Em termos de assistência militar direta, os bolivianos trouxeram conselheiros e instrutores militares alemães e tchecos. O oficial alemão Hans Kundt chegou a chefiar o quartel-general do exército boliviano. O Paraguai, por sua vez, aproveitou a ajuda de emigrantes "brancos" russos liderados pelo major-general do exército russo Ivan Timofeevich Belyaev, que no exército paraguaio recebeu a patente de general divisionário. Posteriormente, o general Kundt lembrou que ele e seus associados alemães subestimaram os oficiais russos que serviram no exército paraguaio.
A Guerra Chak foi uma das mais sangrentas do continente americano. Do lado boliviano, mais de 60 mil pessoas foram mortas e desaparecidas, o Paraguai perdeu 31,5 mil pessoas mortas e desaparecidas. A guerra durou três anos, mas nenhum dos países conseguiu derrotar o inimigo. Embora o exército paraguaio tenha transferido os combates para o território da Bolívia, já não tinha forças para derrotar completamente o inimigo. Em 21 de julho de 1938, o Paraguai e a Bolívia assinaram um tratado de paz, segundo o qual 3/4 do território chaco contestado se retirou para o Paraguai.
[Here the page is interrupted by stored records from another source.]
(* ===== verification/Exec.v ===== *)
(** * exec.c, and loaduvm of vm.c: loading a program

    The state is the process table over the file system and the page allocator, [psys (fsys
    S)]; inode pointers are indices of the cache.  exec is cut into the part that builds the
    new image (the file, its segments, the stack) and the part that commits to it.  The
    label bad is [exec_bad].  The contents of the stack variable elf before readi fills it
    are a parameter. *)

From stdpp Require Import base list numbers strings gmap functions sets.
From S2P Require Import Prelude CString Spinlock Layout Pipe Buf Log Kalloc Proc Block Inode Dir Vm Syscall File Sysfile.
Import Ctx Mem.

Open Scope Z_scope.
Local Open Scope kernel_scope.

Definition ELF_MAGIC : Z := 1179403647.
Definition ELF_PROG_LOAD : Z := 1.
Definition sizeof_elfhdr : nat := 52.
Definition sizeof_proghdr : nat := 32.

Record elfhdr := mkelf {
  e_magic : Z; e_elf : list Z; e_type : Z; e_machine : Z; e_version : Z; e_entry : Z; e_phoff : Z; e_shoff : Z;
  e_flags : Z; e_ehsize : Z; e_phentsize : Z; e_phnum : Z; e_shentsize : Z; e_shnum : Z; e_shstrndx : Z }.
Definition elf_of (d : list Z) : elfhdr :=
  mkelf (get32 d 0) (slice 4 12 d) (get16 d 16) (get16 d 18) (get32 d 20) (get32 d 24) (get32 d 28) (get32 d 32)
    (get32 d 36) (get16 d 40) (get16 d 42) (get16 d 44) (get16 d 46) (get16 d 48) (get16 d 50).

Record proghdr := mkph {
  ph_type : Z; ph_off : Z; ph_vaddr : Z; ph_paddr : Z; ph_filesz : Z; ph_memsz : Z; ph_flags : Z; ph_align : Z }.
Definition ph_of (d : list Z) : proghdr :=
  mkph (get32 d 0) (get32 d 4) (get32 d 8) (get32 d 12) (get32 d 16) (get32 d 20) (get32 d 24) (get32 d 28).

(** The program a process runs after exec. *)
Record image := mkimage { im_pgdir : Z; im_sz : Z; im_eip : Z; im_esp : Z }.

Section Stack.
Variable end_ : Z.

(** The loop over argv: the stack pointer and the entries of ustack from 3 on. *)
Fixpoint push_args (argv : list (list Z)) (pgdir sp : Z) (ustack : list Z) : M kst (option (Z * list Z)) :=
  match argv with
  | [] => ret (Some (sp, ustack))
  | a :: argv =>
      if (MAXARG <=? length ustack)%nat then ret None else
      n <- lift_opt (Str.strlen a) ;;
      let sp := Z.ldiff (u32 (sp - (n + 1))) 3 in
      r <- copyout pgdir sp a (n + 1) ;;
      if r <? 0 then ret None else push_args argv pgdir sp (ustack ++ [sp])
  end.

(** From the allocation of the two pages to the copy of ustack: the size and the stack
    pointer, or bad. *)
Definition user_stack (pgdir sz : Z) (argv : list (list Z)) : M kst (option (Z * Z)) :=
  let sz := PGROUNDUP sz in
  r <- allocuvm end_ pgdir sz (u32 (sz + 2 * PGSIZE)) ;;
  let sz := u32 r in
  if sz =? 0 then ret None else
  clearpteu pgdir (u32 (sz - 2 * PGSIZE)) ;;
  o <- push_args argv pgdir sz [] ;;
  match o with
  | None => ret None
  | Some (sp, args) =>
      let argc := Z.of_nat (length args) in
      let ustack := [4294967295; argc; u32 (sp - (argc + 1) * 4)] ++ args ++ [0] in
      let sp := u32 (sp - (3 + argc + 1) * 4) in
      r <- copyout pgdir sp (ustack ≫= to_le 4) ((3 + argc + 1) * 4) ;;
      if r <? 0 then ret None else ret (Some (sz, sp))
  end.
End Stack.

Section Exec.
Context {S : Type} `{HasCtx S} `{!BlockLayer S} `{!TxLayer S}.
Abbreviation FS := (fsys S).
Abbreviation XS := (psys (fsys S)).
Variable dev_read : Z -> option (nat -> Z -> M (ist S) (Z * list Z)).
(** The linker's end and data. *)
Variables end_ data : Z.

Fixpoint loaduvm_loop (fuel : nat) (pgdir addr : Z) (ip : nat) (offset sz i : Z) : M FS Z :=
  match fuel with
  | O => out_of_fuel
  | Datatypes.S fuel =>
      if i <? sz then
        pte <- in_kmem (walkpgdir pgdir (u32 (addr + i)) false) ;;
        if pte =? 0 then panic "loaduvm: address should exist" else
        e <- in_kmem (load_pte pte) ;;
        let pa := PTE_ADDR e in
        let n := if sz - i <? PGSIZE then sz - i else PGSIZE in
        r <- in_fs (readi dev_read ip (u32 (offset + i)) n) ;;
        in_kmem (copy_in (p2v pa) (snd r)) ;;
        if negb (fst r =? n) then ret (-1)
        else loaduvm_loop fuel pgdir addr ip offset sz (u32 (i + PGSIZE))
      else ret 0
  end.

Definition loaduvm (pgdir addr : Z) (ip : nat) (offset sz : Z) : M FS Z :=
  if negb (addr mod PGSIZE =? 0) then panic "loaduvm: addr must be page aligned" else
  loaduvm_loop (2 + Z.to_nat (sz / PGSIZE)) pgdir addr ip offset sz 0.

(** The loop over the program headers, [k] to go: the size of the image, or bad. *)
Fixpoint load_segments (k : nat) (ip : nat) (pgdir off sz : Z) : M FS (option Z) :=
  match k with
  | O => ret (Some sz)
  | Datatypes.S k =>
      r <- in_fs (readi dev_read ip off (Z.of_nat sizeof_proghdr)) ;;
      if negb (fst r =? Z.of_nat sizeof_proghdr) then ret None else
      let ph := ph_of (snd r) in
      let off := u32 (off + Z.of_nat sizeof_proghdr) in
      if negb (ph_type ph =? ELF_PROG_LOAD) then load_segments k ip pgdir off sz else
      if ph_memsz ph <? ph_filesz ph then ret None else
      sz <- in_kmem (allocuvm end_ pgdir sz (u32 (ph_vaddr ph + ph_memsz ph))) ;;
      if u32 sz =? 0 then ret None else
      r <- loaduvm pgdir (ph_vaddr ph) ip (ph_off ph) (ph_filesz ph) ;;
      if r <? 0 then ret None else load_segments k ip pgdir off (u32 sz)
  end.

(** The label bad. *)
Definition exec_bad {A} (pgdir : Z) (ip : option nat) : M FS (option A) :=
  (when (negb (pgdir =? 0)) do in_kmem (freevm end_ pgdir)) ;;
  match ip with
  | Some ip => in_fs (iunlockput ip) ;; end_tx
  | None => ret tt
  end ;;
  ret None.

(** readi's result is compared with a size_t: a result of -1 passes the first test. *)
Definition exec_image (junk : list Z) (cwd : nat) (path : list Z) (argv : list (list Z)) : M FS (option image) :=
  begin_tx ;;
  o <- in_fs (namei dev_read cwd path) ;;
  match o with
  | None => end_tx ;; ret None
  | Some ip =>
      in_fs (ilock ip) ;;
      r <- in_fs (readi dev_read ip 0 (Z.of_nat sizeof_elfhdr)) ;;
      let elf := elf_of (splice 0 (snd r) junk) in
      if u32 (fst r) <? Z.of_nat sizeof_elfhdr then exec_bad 0 (Some ip) else
      if negb (e_magic elf =? ELF_MAGIC) then exec_bad 0 (Some ip) else
      pgdir <- in_kmem (setupkvm data) ;;
      if pgdir =? 0 then exec_bad 0 (Some ip) else
      o <- load_segments (Z.to_nat (e_phnum elf)) ip pgdir (e_phoff elf) 0 ;;
      match o with
      | None => exec_bad pgdir (Some ip)
      | Some sz =>
          in_fs (iunlockput ip) ;;
          end_tx ;;
          o <- in_kmem (user_stack end_ pgdir sz argv) ;;
          match o with
          | None => exec_bad pgdir None
          | Some (sz, sp) => ret (Some (mkimage pgdir sz (e_entry elf) sp))
          end
      end
  end.

(** The last element of the path, for the name of the process. *)
Fixpoint last_elem (s last : list Z) : option (list Z) :=
  match s with
  | [] => None
  | c :: s => if c =? 0 then Some last else last_elem s (if c =? slash then s else last)
  end.

(** The loop that is to wait for the other threads: [k] counts those in a state that is
    both ZOMBIE and UNUSED. *)
Definition count_ended (c : nat) (me : nat * nat) : M XS Z :=
  r <- row_of c ;;
  ts <- gets ttable ;;
  row <- lift_opt (ts !! r) ;;
  ret (Z.of_nat (length (filter (fun x => bool_decide ((r, fst x) <> me) &&
    (bool_decide (t_state (snd x) = ZOMBIE) && bool_decide (t_state (snd x) = UNUSED))) (imap pair (take NTHREAD row))))).
Fixpoint exec_wait (fuel : nat) (c : nat) (k : Z) : M XS unit :=
  match fuel with
  | O => out_of_fuel
  | Datatypes.S fuel =>
      if k =? Z.of_nat NTHREAD - 1 then
        me <- curthread ;; k <- count_ended c me ;; exec_wait fuel c k
      else ret tt
  end.

Definition tf_program (eip esp : Z) (f : trapframe) : trapframe := tf_start eip esp (tf_eflags f) f.

(** The commit to the image. *)
Definition exec_commit (c : nat) (path : list Z) (im : image) : M XS Z :=
  last <- lift_opt (last_elem path path) ;;
  p <- getp c ;;
  nm <- lift_opt (Str.safestrcpy (p_name p) last 16) ;;
  setp c (pw_name nm) ;;
  p <- getp c ;;
  let oldpgdir := p_pgdir p in
  acquire_via_thread ;;
  exec_wait 1 c 0 ;;
  release_via_thread ;;
  setp c (pw_pgdir (im_pgdir im)) ;;
  setp c (pw_sz (im_sz im)) ;;
  rt <- curthread ;;
  th <- gett (fst rt) (snd rt) ;;
  f <- get_tf (t_tf th) ;;
  put_tf (t_tf th) (tf_program (im_eip im) (im_esp im) f) ;;
  switchuvm c ;;
  in_env (in_kmem (freevm end_ oldpgdir)) ;;
  ret 0.

Definition exec (junk path : list Z) (argv : list (list Z)) : M XS Z :=
  c <- curproc ;;
  p <- getp c ;;
  o <- in_env (exec_image junk (Z.to_nat (p_cwd p)) path argv) ;;
  match o with
  | None => ret (-1)
  | Some im => exec_commit c path im
  end.

Definition sys_exec (junk : list Z) (u : uproc) : M XS Z :=
  match exec_args u with
  | None => ret (-1)
  | Some (path, argv) => exec junk path argv
  end.
End Exec.
(** C19: The boot loader loads the kernel: when the program headers of the ELF file are in its
    first 4096 bytes, the segments fit in memory and no sector read for a segment reaches the scratch page or a segment loaded before it,
    bootmain ends and calls the entry point of the file, with every byte of every segment
    in place and the memory of a segment beyond its part of the file zero, although it
    stores whole sectors and so more than it was asked for. *)
Theorem bootmain_loads :
  exists s', bootmain spins s0 = Ret (Some (e_entry hdr)) s' /\ forall i, Z.of_nat i < e_phnum hdr -> loaded_seg (phdr i) (pmem s').
Proof.
  assert (wp (bootmain spins) (fun r s' => r = Some (e_entry hdr) /\ forall i, Z.of_nat i < e_phnum hdr -> loaded_seg (phdr i) (pmem s')) s0) as Hw.
  { unfold bootmain. wp_step. apply wp_readseg; [done|done|done|done|done|done|]. intros d1 m1 Hs1 Hst.
    change (lo ELF_ADDR 0) with ELF_ADDR in Hst. change (hi ELF_ADDR 4096 0) with (ELF_ADDR + 4096) in Hst. change (0 - 0 mod 512) with 0 in Hst.
    assert (header_in m1) as Hh by (intros x Hx; rewrite Hst, decide_True by (done || unfold ELF_ADDR in *; lia); f_equal; lia).
    assert (forall m, header_in m -> elf_of (bytes_at m ELF_ADDR sizeof_elfhdr) = hdr) as He.
    { intros m Hm. unfold hdr. f_equal. apply bytes_at_img; [done|done|]. intros x Hx. rewrite Hm by (unfold sizeof_elfhdr in Hx; lia). f_equal. }
    wp_steps. cbn [pmem]. rewrite (He m1 Hh), magic_right, Z.eqb_refl. cbn [negb]. wp_step.
    rewrite u32_small by (unfold ELF_ADDR; lia). replace (ELF_ADDR + e_phoff hdr) with (ELF_ADDR + e_phoff hdr + 32 * Z.of_nat 0) by lia.
    apply wp_load_loop; cbn [disk pmem]; [lia|by rewrite Hs1|done|intros j Hj; lia|]. intros d2 m2 Hh2 Hl2. wp_steps. cbn [pmem]. rewrite (He m2 Hh2). done. }
  apply wp_run in Hw as (r & s' & E & -> & Hl). by exists s'.
Qed.
End Load.

(** ** An example *)

Definition first_disk (a : option addr) : option Z := match a with Some (0, n) => Some n | _ => None end.
#[local] Existing Instance Queue.toy_ports.
#[local] Program Instance toy_boot : BootDrive Queue.toy 1 := {|
  b_sectors d n := Queue.t_disk d (0, n); b_idle _ := True; b_reading d := first_disk (Queue.t_read d) |}.
Next Obligation. done. Qed.
Next Obligation. done. Qed.
Next Obligation. done. Qed.
Next Obligation.
  intros d l0 l1 l2 h _ _ _ _ Hh. split; [|done]. unfold boot_command, outs. cbn -[Z.add Z.sub Z.div Z.modulo lba].
  unfold Queue.toy_addr. cbn -[Z.add Z.sub Z.div Z.modulo lba]. replace (224 + h - 224) with h by lia. by rewrite Z.div_small, Z.mod_small by lia.
Qed.
Next Obligation.
  intros d a _ E. cbn in *. destruct (Queue.t_read d) as [[[| |] n]|]; cbn in E; try discriminate. by injection E as ->.
Qed.
(* ===== verification/Fsimage.v ===== *)
(** * The image mkfs builds is a file system

    [mk_rep] reads the image as contents of blocks, the view the kernel's theorems take of
    a disk.  While the image is built every file owns its blocks, exactly those its size
    needs, below the next free block; iappend appends.  At the end the image has the shape
    the kernel relies on, with the root directory and the files. *)

From stdpp Require Import base list numbers strings functions.
From S2P Require Import Prelude CString Layout Buf Log Block Inode Content Dinode Dir Dirent Mkfs.

Open Scope Z_scope.
Local Open Scope kernel_scope.

Lemma xint_id x : 0 <= x < 2 ^ 32 -> xint x = x.
Proof.
  intros Hx. unfold xint, u8. rewrite !Z.shiftr_div_pow2 by lia.
  change (2 ^ 16) with (256 * 256). change (2 ^ 24) with (256 * 256 * 256). change (2 ^ 8) with 256.
  rewrite <- !Z.div_div by lia. change (of_le (to_le 4 x) = x). rewrite of_le_to_le. by apply Z.mod_small.
Qed.

Lemma xshort_id x : 0 <= x < 2 ^ 16 -> xshort x = x.
Proof.
  intros Hx. unfold xshort, u8. rewrite !Z.shiftr_div_pow2 by lia. change (2 ^ 8) with 256.
  change (of_le (to_le 2 x) = x). rewrite of_le_to_le. by apply Z.mod_small.
Qed.

(** ** The image as contents of blocks *)

Record mk_rep (s : mkst) (V : Z -> list Z) (fb fi : Z) : Prop := {
  mr_len : length (img s) = 1024%nat;
  mr_img n : 0 <= n < 1024 -> img s !! Z.to_nat n = Some (V n);
  mr_fb : freeblock s = fb;
  mr_ub : usedblocks s = fb;
  mr_fi : freeinode s = fi }.

Lemma wp_rsect s V fb fi n (Q : list Z -> mkst -> Prop) :
  mk_rep s V fb fi -> 0 <= n < 1024 -> Q (V n) s -> wp (rsect n) Q s.
Proof. intros R Hn HQ. unfold rsect. wp_steps. by rewrite (mr_img _ _ _ _ R n Hn). Qed.

Lemma wp_wsect s V fb fi n d (Q : unit -> mkst -> Prop) :
  mk_rep s V fb fi -> 0 <= n < 1024 -> (forall s', mk_rep s' (<[n := d]> V) fb fi -> Q tt s') -> wp (wsect n d) Q s.
Proof.
  intros [R1 R2 R3 R4 R5] Hn HQ. unfold wsect, set_img. wp_steps. apply HQ.
  rewrite R1. replace (S (Z.to_nat n) - 1024)%nat with 0%nat by lia. rewrite app_nil_r.
  constructor; simpl; try done; [by rewrite length_insert|]. intros k Hk. destruct (decide (k = n)) as [->|Hne].
  - rewrite list_lookup_insert_eq by lia. by rewrite fn_lookup_insert.
  - rewrite list_lookup_insert_ne by lia. rewrite fn_lookup_insert_ne by done. by apply R2.
Qed.
(** The round of namex for the one element of the path, at the root directory. *)
Lemma wp_namex_elem fuel b (Q : option nat * list Z -> ist S -> Prop) :
  bl_rep b V ∅ ∅ r -> bl_ext ∅ (blk s) b ->
  (forall b' u0, bl_rep b' V ∅ ∅ r -> bl_ext ∅ (blk s) b' -> i_ref u0 = 0 ->
     Q (Some 1%nat, put_name nm (replicate DIRSIZ 0)) (mkist (u0 :: got n x1 :: rest) b')) ->
  wp (namex_loop dev_read (2 + fuel) 0 (slash :: nm ++ [0]) false (replicate DIRSIZ 0)) Q (mkist (got 1 x0 :: x1 :: rest) b).
Proof.
  intros Rb Eb HQ. destruct free_slots as (F0 & F1 & Fr). pose proof (bl_ext_lim _ _ _ Eb) as Elb. pose proof (proj1 Eb) as Ehb.
  change (held (ctx (blk s))) with (held (ctx s)) in Ehb. rewrite Hh in Ehb.
  cbn [Nat.add namex_loop]. pose proof (skipelem_spec (slash :: nm) (replicate DIRSIZ 0)) as Hsk. rewrite elems_single in Hsk by done.
  destruct Hsk as (c' & Esk & Ec' & Hc' & _); [by constructor|by rewrite length_replicate|]. cbn [app] in Esk.
  wp_step. eapply wp_lift_opt; [exact Esk|]. apply wp_bind.
  eapply (wp_ilock_got 0 1 x0); cbn [blk icache]; rewrite ?Elb; [exact Rb|exact Ehb|done|change (IBLOCK 1) with 2 in *; lia|rewrite (dr_type _ _ _ _ D); done|].
  intros b1 R1 E1. cbn [insert list_insert]. wp_step. eapply wp_geti; [done|].
  change (i_type (loaded V 1)) with (i_type (dino V 1)). rewrite (dr_type _ _ _ _ D), Z.eqb_refl. cbn [negb].
  assert (exists a, head (c' ++ [0]) = Some a) as [a Ea] by (destruct c'; cbn; eauto).
  wp_step. eapply wp_lift_opt; [exact Ea|]. cbn [andb]. apply wp_bind.
  pose proof (bl_ext_trans _ _ _ _ _ Eb E1 ltac:(done)) as E1'. pose proof (bl_ext_lim _ _ _ E1') as El1. pose proof (proj1 E1') as Eh1.
  change (held (ctx (blk s))) with (held (ctx s)) in Eh1. rewrite Hh in Eh1. destruct (put_name_ok nm Hnm) as [Hpb Hpr].
  eapply (wp_dirlookup dev_read 0 (loaded V 1)); cbn [blk icache]; rewrite ?El1; [exact R1|exact Sh|done|by apply dir_ok_loaded|exact Hpb|exact Hpr| |].
  { change (content V (loaded V 1)) with (content V (dino V 1)). rewrite Hfind by by apply put_name_same. done. }
  change (content V (loaded V 1)) with (content V (dino V 1)). rewrite Hfind by by apply put_name_same.
  intros j b2 [= <-] R2 E2. rewrite Hino. pose proof (bl_ext_trans _ _ _ _ _ E1' E2 ltac:(done)) as E2'. pose proof (proj1 E2') as Eh2.
  change (held (ctx (blk s))) with (held (ctx s)) in Eh2. rewrite Hh in Eh2. apply wp_bind.
  eapply (wp_iget_miss 1 x1); cbn [icache blk].
  { change (LkIcache ∉ held (ctx b2)). rewrite Eh2. apply not_elem_of_nil. }
  { intros [|[|j]] y Hy F; cbn in Hy; [injection Hy as <-; destruct F as (_ & _ & F); cbn in F; congruence|injection Hy as <-; destruct F; lia|].
    by apply (Fr j y ROOTDEV n). }
  { cbn [list_find]. rewrite decide_False by (cbn; lia). rewrite decide_True by done. done. }
  cbn [insert list_insert]. wp_step. cbn [wp]. apply wp_bind. unfold iunlockput. apply wp_bind.
  eapply (wp_iunlock 0 (loaded V 1) _ V r); cbn [blk icache]; [exact R2|exact Eh2|done|done|cbn; lia|].
  intros b3 R3 E3. pose proof (bl_ext_trans _ _ _ _ _ E2' E3 ltac:(done)) as E3'. pose proof (proj1 E3') as Eh3.
  change (held (ctx (blk s))) with (held (ctx s)) in Eh3. rewrite Hh in Eh3. cbn [insert list_insert].
  eapply wp_iput_keep; cbn [icache blk]; [change (LkIcache ∉ held (ctx b3)); rewrite Eh3; apply not_elem_of_nil|done|right; right; exact Hnl|].
  cbn [insert list_insert]. pose proof (skipelem_spec c' (put_name nm (replicate DIRSIZ 0)) Hc') as Hend. rewrite Ec' in Hend.
  wp_step. eapply wp_lift_opt; [apply Hend|]. { rewrite (proj2 (splice_put_name nm _ ltac:(by rewrite length_replicate))). by rewrite length_replicate. }
  wp_steps. by apply HQ.
Qed.

Lemma wp_namei_file (Q : option nat -> ist S -> Prop) :
  (forall b' u0, bl_rep b' V ∅ ∅ r -> bl_ext ∅ (blk s) b' -> i_ref u0 = 0 -> Q (Some 1%nat) (mkist (u0 :: got n x1 :: rest) b')) ->
  wp (namei dev_read cwd (slash :: nm ++ [0])) Q s.
Proof.
  intros HQ. destruct free_slots as (F0 & F1 & Fr). unfold namei, namex. apply wp_bind. wp_step. eapply wp_lift_opt; [done|].
  rewrite Z.eqb_refl. apply wp_bind. eapply (wp_iget_miss 0 x0).
  { rewrite Hh. apply not_elem_of_nil. }
  { rewrite Hc. intros [|[|j]] y Hy F; cbn in Hy; [injection Hy as <-; destruct F; lia..|]. by apply (Fr j y ROOTDEV ROOTINO). }
  { rewrite Hc. cbn [list_find]. by rewrite decide_True. }
  rewrite Hc. cbn [insert list_insert]. change (1 + length (slash :: nm ++ [0%Z]))%nat with (2 + length (nm ++ [0%Z]))%nat.
  eapply wp_namex_elem; [exact R|apply bl_ext_refl|]. intros b' u0 R' E' Hu. wp_steps. by apply HQ.
Qed.

(** The path of the file, its inode, and its bytes. *)
Lemma wp_open_read c (Q : list Z -> ist S -> Prop) :
  file_ok V sb (bl_lim (blk s)) (dino V n) -> full V (dino V n) -> i_type (dino V n) = T_FILE -> content V (dino V n) = c ->
  0 <= n < sb_ninodes sb -> (forall s', Q c s') ->
  wp (o <- namei dev_read cwd (slash :: nm ++ [0]) ;; i <- lift_opt o ;; ilock i ;; x <- geti i ;;
      r <- readi dev_read i 0 (i_size x) ;; ret (snd r)) Q s.
Proof.
  intros F Hf Ht Hcn Hni HQ. pose proof (data_start_pos _ _ _ Sh) as Hds. pose proof (sh_lim _ _ _ Sh).
  apply wp_bind. apply wp_namei_file. intros b1 u0 R1 E1 Hu. pose proof (bl_ext_lim _ _ _ E1) as El. pose proof (proj1 E1) as Eh.
  change (held (ctx (blk s))) with (held (ctx s)) in Eh. rewrite Hh in Eh. wp_step. eapply wp_lift_opt; [done|]. apply wp_bind.
  destruct (IBLOCK_inode _ _ _ _ Sh Hni) as [Hib _].
  eapply (wp_ilock_got 1 n x1); cbn [blk icache]; rewrite ?El; [exact R1|exact Eh|done|lia|rewrite Ht; unfold T_FILE; lia|].
  intros b2 R2 E2. cbn [insert list_insert]. wp_step. eapply wp_geti; [done|]. apply wp_bind.
  pose proof (bl_ext_lim _ _ _ E2) as El2. pose proof (fo_size _ _ _ _ F) as Hsz.
  assert (MAXFILE * Z.of_nat BSIZE = 71680) as HM by reflexivity.
  eapply (wp_readi dev_read 1 (loaded V n) 0 _ _ V r sb); cbn [blk icache]; rewrite ?El2, ?El; try done; try lia.
  - destruct F as [G1 G2 G3 G4 G5]. by constructor.
  - change (i_type (loaded V n)) with (i_type (dino V n)). rewrite Ht. unfold T_FILE, T_DEV. lia.
  - change (i_size (loaded V n)) with (i_size (dino V n)). lia.
  - change (i_size (loaded V n)) with (i_size (dino V n)). lia.
  - change (i_size (loaded V n)) with (i_size (dino V n)). lia.
  - cbv zeta. intros b3 R3 E3. wp_steps. cbn [snd]. change (content V (loaded V n)) with (content V (dino V n)).
    change (i_size (loaded V n)) with (i_size (dino V n)). rewrite Z.sub_0_r, Z.min_id. unfold slice. rewrite drop_0.
    rewrite take_ge; [rewrite Hcn; apply HQ|]. unfold content. rewrite length_take. lia.
Qed.
End Namei.
End Walk.
(** The path of an entry, built in the buffer. *)
Lemma entry_path path e buf :
  length e = 16%nat -> length buf = 512%nat -> (length path + 16 <= 512)%nat -> take (S (length path)) buf = path ++ [SLASH] ->
  exists t, <[(S (length path) + DIRSIZ)%nat := 0]> (splice (S (length path)) (de_name (dirent_of e)) buf) = path ++ SLASH :: entry_name e ++ 0 :: t.
Proof.
  intros He Hb Hl Ht. assert (length (de_name (dirent_of e)) = DIRSIZ) as Hn by (unfold dirent_of; cbn [de_name]; rewrite length_drop, He; done).
  destruct (cstr_split DIRSIZ _ Hn) as (_ & t & Et). unfold splice. rewrite Ht, Hn.
  assert (length (path ++ [SLASH]) = S (length path)) as Hp by (rewrite length_app; cbn; lia).
  rewrite (app_assoc (path ++ [SLASH])), insert_app_r_alt by (rewrite length_app, Hp, Hn; lia).
  rewrite length_app, Hp, Hn, Nat.sub_diag.
  destruct (drop (S (length path) + DIRSIZ) buf) as [|x r] eqn:Ed; [apply (f_equal length) in Ed; rewrite length_drop in Ed; cbn in Ed; unfold DIRSIZ in *; lia|].
  exists (t ++ r). cbn [insert list_insert]. rewrite <- !app_assoc. cbn [app]. f_equal. f_equal. unfold entry_name.
  replace (de_name (dirent_of e) ++ 0 :: r) with ((de_name (dirent_of e) ++ [0]) ++ r) by (by rewrite <- app_assoc). rewrite Et.
  by rewrite <- app_assoc.
Qed.

Definition small (st : stat) : Prop :=
  - 2 ^ 31 <= st_type st < 2 ^ 31 /\ - 2 ^ 31 <= st_ino st < 2 ^ 31 /\ - 2 ^ 31 <= st_size st < 2 ^ 31.
Definition dec (n : Z) : list Z := default [] (printint n 10 true).
Definition ls_line (name : list Z) (st : stat) : list Z :=
  padded name ++ [32] ++ dec (st_type st) ++ [32] ++ dec (st_ino st) ++ [32] ++ dec (st_size st) ++ [10].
Mas os presidentes da Bolívia e do Paraguai encerraram a disputa entre os dois países apenas em 2009, quando foi assinado um acordo de liquidação da fronteira estadual.
Lutou repetidamente entre eles e o Peru com o Equador. Os dois países estão discutindo sobre o controle de alguns territórios da Bacia Amazônica. Como os conflitos anteriores, essa disputa territorial tem suas raízes na luta pela independência sul-americana. No século XX, Peru e Equador lutaram três vezes - em 1941, em 1981 e em 1995. Somente em 1998 foi estabelecida a fronteira entre os dois países.
Assim, embora mais de duzentos anos tenham se passado desde que a América do Sul lutou pela independência, o legado da era colonial ainda se reflete em inúmeras disputas e conflitos entre os antigos Estados independentes do continente. E, claro, os Estados Unidos e a Grã-Bretanha desempenham um papel importante no desencadeamento desses conflitos, usando o princípio de “dividir para conquistar”, ou melhor, saquear os recursos naturais.